造船所から出航し、まもなく米海軍に引き渡される最新型のバージニア級潜水艦「PCUアイダホ」(米海軍のサイトより)
中国軍、新型のDF-27対艦ミサイルを配備
米国防省が12月23日に公表した「中国の軍事および安全保障動向に関する年次報告書」によると、中国軍のミサイル部隊が米国西海岸にまで到達可能な新型の対艦弾道ミサイル(ASBM)「DF-27」を運用していることが明らかになった。
同報告書によると、DF-27は5000~8000キロ離れた陸上および海上の標的を攻撃できるといい、その攻撃能力が初めて公表された。
その攻撃能力を示したのが下記の要図であり、インド太平洋地域全体と米国西海岸の大部分をカバーする様子が描かれている。
中国軍のASBMは、これまで「空母キラー」の「 DF-21D」と「グアムキラー」の「DF-26」対艦弾道ミサイルの配備に代表的され注目を集めてきた。そのほかにも、巡航ミサイルや超音速ミサイル、極超音速ミサイルの存在が指摘されている。
今年の中国の軍事パレードでは、多数の空中発射型および海上発射型の対艦システムも披露された。

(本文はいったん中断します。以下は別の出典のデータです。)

(** * PDF rasterizer (src/app.py): geometry, JPEG encoding and the
      rasterize-and-repaginate pipeline

    The development embeds the three functions of [src/app.py]:
    - [fit_rect_keep_aspect]: the centred, aspect-preserving placement
      rectangle;
    - [encode_pixmap_to_jpeg]: the JPEG encoder with its Pillow fallback;
    - [rasterize_pdf_to_images_pdf]: the orchestrator.

    The arithmetic of the geometry helper is written once, over an
    interface of number operations, and instantiated twice: with Python's
    own [float] (IEEE binary64, the kernel's primitive floats) and with the
    exact rationals [Q], the reading of the specification's "positive real
    numbers".  The collaborators of the pipeline (file system, PyMuPDF,
    Pillow) are an environment record whose fields answer each library
    call; the pipeline itself is a state-and-exception monad over a world
    holding the files, the destination document and the trace of library
    calls. *)

From Stdlib Require Import ZArith QArith Qminmax Lqa Lia.
From Stdlib Require Import List String Ascii Bool.
From Stdlib Require Import Floats Uint63.
Import ListNotations.

Set Implicit Arguments.

(* ================================================================= *)
(** ** Numbers: the operations [fit_rect_keep_aspect] uses *)

(** What the source needs of a Python [float]: conversion of an [int]
    operand (as in [page_w / img_w]), the four operations and [<]
    (used by [min]). *)
Class PyNum (T : Type) : Type := {
  of_int : Z -> T;
  nadd : T -> T -> T;
  nsub : T -> T -> T;
  nmul : T -> T -> T;
  ndiv : T -> T -> T;
  nltb : T -> T -> bool
}.

Declare Scope pynum_scope.
Delimit Scope pynum_scope with py.
Infix "+" := nadd : pynum_scope.
Infix "-" := nsub : pynum_scope.
Infix "*" := nmul : pynum_scope.
Infix "/" := ndiv : pynum_scope.

(** Exact rational arithmetic.  [Qdiv] by zero is [0] where Python raises
    [ZeroDivisionError]; every statement below keeps the divisors
    positive. *)
Definition Qltb (a b : Q) : bool :=
  match Qcompare a b with Lt => true | _ => false end.

#[export] Instance Q_PyNum : PyNum Q := {
  of_int := inject_Z;
  nadd := Qplus;
  nsub := Qminus;
  nmul := Qmult;
  ndiv := Qdiv;
  nltb := Qltb
}.

(** IEEE binary64, Python's [float].  An [int] operand is converted to the
    nearest double; the conversion below is the kernel's, for magnitudes
    below [2^63] (pixel counts are far below [2^53], where it is exact). *)
Definition float_of_int (z : Z) : float :=
  if (z <? 0)%Z
  then PrimFloat.opp (PrimFloat.of_uint63 (Uint63.of_Z (- z)))
  else PrimFloat.of_uint63 (Uint63.of_Z z).

#[export] Instance F64_PyNum : PyNum float := {
  of_int := float_of_int;
  nadd := PrimFloat.add;
  nsub := PrimFloat.sub;
  nmul := PrimFloat.mul;
  ndiv := PrimFloat.div;
  nltb := PrimFloat.ltb
}.

(* ================================================================= *)
(** ** Geometry helper *)

(** [fitz.Rect(x0, y0, x1, y1)]. *)
Record Rect (T : Type) : Type := mkRect {
  x0 : T;
  y0 : T;
  x1 : T;
  y1 : T
}.

Section Geometry.
Context {T : Type} `{PyNum T}.
Local Open Scope pynum_scope.

(** Python's builtin [min(a, b)]: the first argument is kept unless the
    second is strictly smaller. *)
Definition py_min (a b : T) : T := if nltb b a then b else a.

(** A4 in points, as the module constants are written: the decimal
    literals [595.2755905511812] and [841.8897637795277].  Numerator and
    denominator are exact in binary64, so the binary64 quotient is the
    double nearest to the literal (checked in [A4_literals_binary64]). *)
Definition A4_WIDTH_PT : T := of_int 5952755905511812 / of_int 10000000000000.
Definition A4_HEIGHT_PT : T := of_int 8418897637795277 / of_int 10000000000000.

(** [fit_rect_keep_aspect(img_w, img_h, page_w, page_h)], app.py:17-24. *)
Definition fit_rect_keep_aspect (img_w img_h : Z) (page_w page_h : T) : Rect T :=
  let scale := py_min (page_w / of_int img_w) (page_h / of_int img_h) in
  let w := of_int img_w * scale in
  let h := of_int img_h * scale in
  let x := (page_w - w) / of_int 2 in
  let y := (page_h - h) / of_int 2 in
  mkRect x y (x + w) (y + h).

(** Width and height of a rectangle, [x1 - x0] and [y1 - y0]. *)
Definition rect_width (r : Rect T) : T := x1 r - x0 r.
Definition rect_height (r : Rect T) : T := y1 r - y0 r.
End Geometry.

(** The geometry helper as the specification words it (section 4.1), over
    the rationals and with the mathematical minimum. *)
Definition fitRectKeepAspect_spec (imgW imgH : Z) (pageW pageH : Q) : Rect Q :=
  let scale := Qmin (pageW / inject_Z imgW) (pageH / inject_Z imgH) in
  let width := inject_Z imgW * scale in
  let height := inject_Z imgH * scale in
  let x := (pageW - width) / 2 in
  let y := (pageH - height) / 2 in
  mkRect x y (x + width) (y + height).

(* ================================================================= *)
(** ** Strings and paths ([pathlib]) *)

Local Open Scope string_scope.

(** [str.lower] on one character: the ASCII capitals move to the small
    letters, every other byte (UTF-8 continuation bytes included) stays. *)
Definition lower_ascii (c : ascii) : ascii :=
  let n := nat_of_ascii c in
  if ((65 <=? n) && (n <=? 90))%nat then ascii_of_nat (n + 32) else c.

Fixpoint string_lower (s : string) : string :=
  match s with
  | EmptyString => EmptyString
  | String c s' => String (lower_ascii c) (string_lower s')
  end.

(** [name.rfind('.')]: the index of the last dot, [-1] when there is none. *)
Fixpoint rfind_dot_from (s : string) : option nat :=
  match s with
  | EmptyString => None
  | String c s' =>
      match rfind_dot_from s' with
      | Some i => Some (S i)
      | None => if Ascii.eqb c "." then Some O else None
      end
  end.

Definition rfind_dot (s : string) : Z :=
  match rfind_dot_from s with
  | Some i => Z.of_nat i
  | None => (-1)%Z
  end.

(** A path as [pathlib] parses it: the components of the directory and
    the final component. *)
Record Path : Type := mkPath {
  parent : list string;
  name : string
}.

(** [PurePath.suffix]: [name[i:]] when [0 < i < len(name) - 1] for
    [i = name.rfind('.')], the empty string otherwise. *)
Definition suffix (p : Path) : string :=
  let i := rfind_dot (name p) in
  if ((0 <? i) && (i <? Z.of_nat (String.length (name p)) - 1))%Z
  then substring (Z.to_nat i) (String.length (name p) - Z.to_nat i) (name p)
  else "".

(** [PurePath.stem]: [name[:i]] under the same condition, else [name]. *)
Definition stem (p : Path) : string :=
  let i := rfind_dot (name p) in
  if ((0 <? i) && (i <? Z.of_nat (String.length (name p)) - 1))%Z
  then substring 0 (Z.to_nat i) (name p)
  else name p.

(** [str(path)], with the Windows separator between the components. *)
Definition path_str (p : Path) : string :=
  String.concat "\" (parent p ++ [name p]).

Definition path_eqb (p q : Path) : bool :=
  (if list_eq_dec string_dec (parent p) (parent q) then true else false)
  && String.eqb (name p) (name q).

(* ================================================================= *)
(** ** Exceptions, documents and the world *)

(** Python exceptions by class, with their message.  [OtherError] stands
    for any other [Exception] a library call raises. *)
Inductive exn : Type :=
| FileNotFoundError (msg : string)
| ValueError (msg : string)
| RuntimeError (msg : string)
| OtherError (msg : string).

(** [PurePath.with_name(name)]: a path with an empty name has none to
    replace. *)
Definition with_name (p : Path) (new_name : string) : exn + Path :=
  if String.eqb (name p) "" then inl (ValueError "path has an empty name")
  else inr (mkPath (parent p) new_name).

Definition bytes : Type := list Byte.byte.

(** A page of the source document; its content is opaque to the pipeline. *)
Record SrcPage : Type := mkSrcPage { page_content : string }.

(** What [fitz.open(path)] hands back: the password flag and the pages. *)
Record SrcDoc : Type := mkSrcDoc {
  needs_pass : bool;
  src_pages : list SrcPage
}.

Inductive Colorspace : Type := csGRAY | csRGB.

(** [fitz.Pixmap]: [width], [height], [colorspace.n] and [samples]. *)
Record Pixmap : Type := mkPixmap {
  pix_width : Z;
  pix_height : Z;
  colorspace_n : Z;
  samples : bytes
}.

(** [PIL.Image.Image] as [Image.frombytes(mode, size, data)] builds it. *)
Record PilImage : Type := mkPilImage {
  img_mode : string;
  img_size : Z * Z;
  img_data : bytes
}.

(** The Pillow module, when the import at the top of app.py succeeded. *)
Record Pillow : Type := mkPillow {
  frombytes_error : string -> Z * Z -> bytes -> option exn;
  jpeg_save : PilImage -> Z -> bool -> exn + bytes
}.

(** The two documents the orchestrator holds. *)
Inductive handle : Type := Src | Dst.

(** Library calls, in the order they are made. *)
Inductive event : Type :=
| EvOpen (p : Path)
| EvOpenEmpty
| EvLoadPage (i : nat)
| EvGetPixmap (page : SrcPage)
| EvGetImageData
| EvFrombytes
| EvImageSave
| EvNewPage
| EvInsertImage (pno : nat)
| EvSave (p : Path)
| EvClose (h : handle).

Definition is_close (h : handle) (e : event) : bool :=
  match e, h with
  | EvClose Src, Src => true
  | EvClose Dst, Dst => true
  | _, _ => false
  end.

(** How many times a document was closed in a trace. *)
Definition closes (h : handle) (t : list event) : nat :=
  List.length (filter (is_close h) t).

Definition is_render (e : event) : bool :=
  match e with EvGetPixmap _ => true | _ => false end.

Definition is_open (e : event) : bool :=
  match e with EvOpen _ | EvOpenEmpty => true | _ => false end.

Definition is_pillow (e : event) : bool :=
  match e with EvFrombytes | EvImageSave => true | _ => false end.

Section Pipeline.
Context {T : Type} `{PyNum T}.
Local Open Scope pynum_scope.

(** A page of the destination document: its size and the images placed
    on it, oldest first. *)
Record OutPage : Type := mkOutPage {
  page_width : T;
  page_height : T;
  images : list (Rect T * bytes)
}.

(** A file on disk: one that was there before the run (its content is
    read by [fitz_open] only), or a document written by [save]. *)
Inductive File : Type :=
| ExistingFile
| SavedPdf (pages : list OutPage).

(** The collaborators: each field is the answer of one library call. *)
Record Env : Type := mkEnv {
  fitz_open : Path -> exn + SrcDoc;
  fitz_open_empty : option exn;
  get_pixmap : SrcPage -> T -> T -> Colorspace -> bool -> exn + Pixmap;
  get_image_data : Pixmap -> string -> Z -> exn + bytes;
  Image : option Pillow;
  new_page_error : T -> T -> option exn;
  insert_image_error : Rect T -> bytes -> option exn;
  save_error : Path -> list OutPage -> option exn
}.

Record World : Type := mkWorld {
  files : Path -> option File;
  dst_pages : list OutPage;
  trace : list event
}.

(** State and exceptions: a computation runs in a world and either
    raises or returns, leaving a world behind in both cases. *)
Definition M (A : Type) : Type := World -> (exn + A) * World.

Definition ret {A} (a : A) : M A := fun w => (inr a, w).
Definition raise {A} (e : exn) : M A := fun w => (inl e, w).
Definition bind {A B} (m : M A) (k : A -> M B) : M B :=
  fun w => match m w with
           | (inl e, w') => (inl e, w')
           | (inr a, w') => k a w'
           end.
Definition lift {A} (r : exn + A) : M A := fun w => (r, w).
Definition lift_error (r : option exn) : M unit :=
  fun w => match r with Some e => (inl e, w) | None => (inr tt, w) end.
Definition log (e : event) : M unit :=
  fun w => (inr tt, mkWorld (files w) (dst_pages w) (trace w ++ [e])).
Definition get_world : M World := fun w => (inr w, w).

それらにDF-27が加わったことは、従来の第1列島線と第2列島線を睨んだ「接近阻止・領域拒否(A2/AD)」能力をはるかに超越し、太平洋のほぼ全域からインド洋に至るまで、敵対国の外洋海軍戦力を抑止・撃破する能力を高めたことを意味する。
いわば「インド太平洋キラー」の出現である。
中国軍のA2/AD能力は、より多様化し、より高度化・広域化したと受け止められ、インド太平洋がウクライナ戦争における「黒海」に縮小されたと言っても過言ではない。
ミサイルが有効射程を伸ばし精密度を上げ、センサー類の感度が向上して艦艇に隠れる場所がなくなってきた。
もはや海洋は広大な戦場ではなく、空母などの水上艦艇は「砂漠の中の戦車」のように、ASBMにとっては大きな目標にすぎず、強力な脅威に曝されることになりそうだ。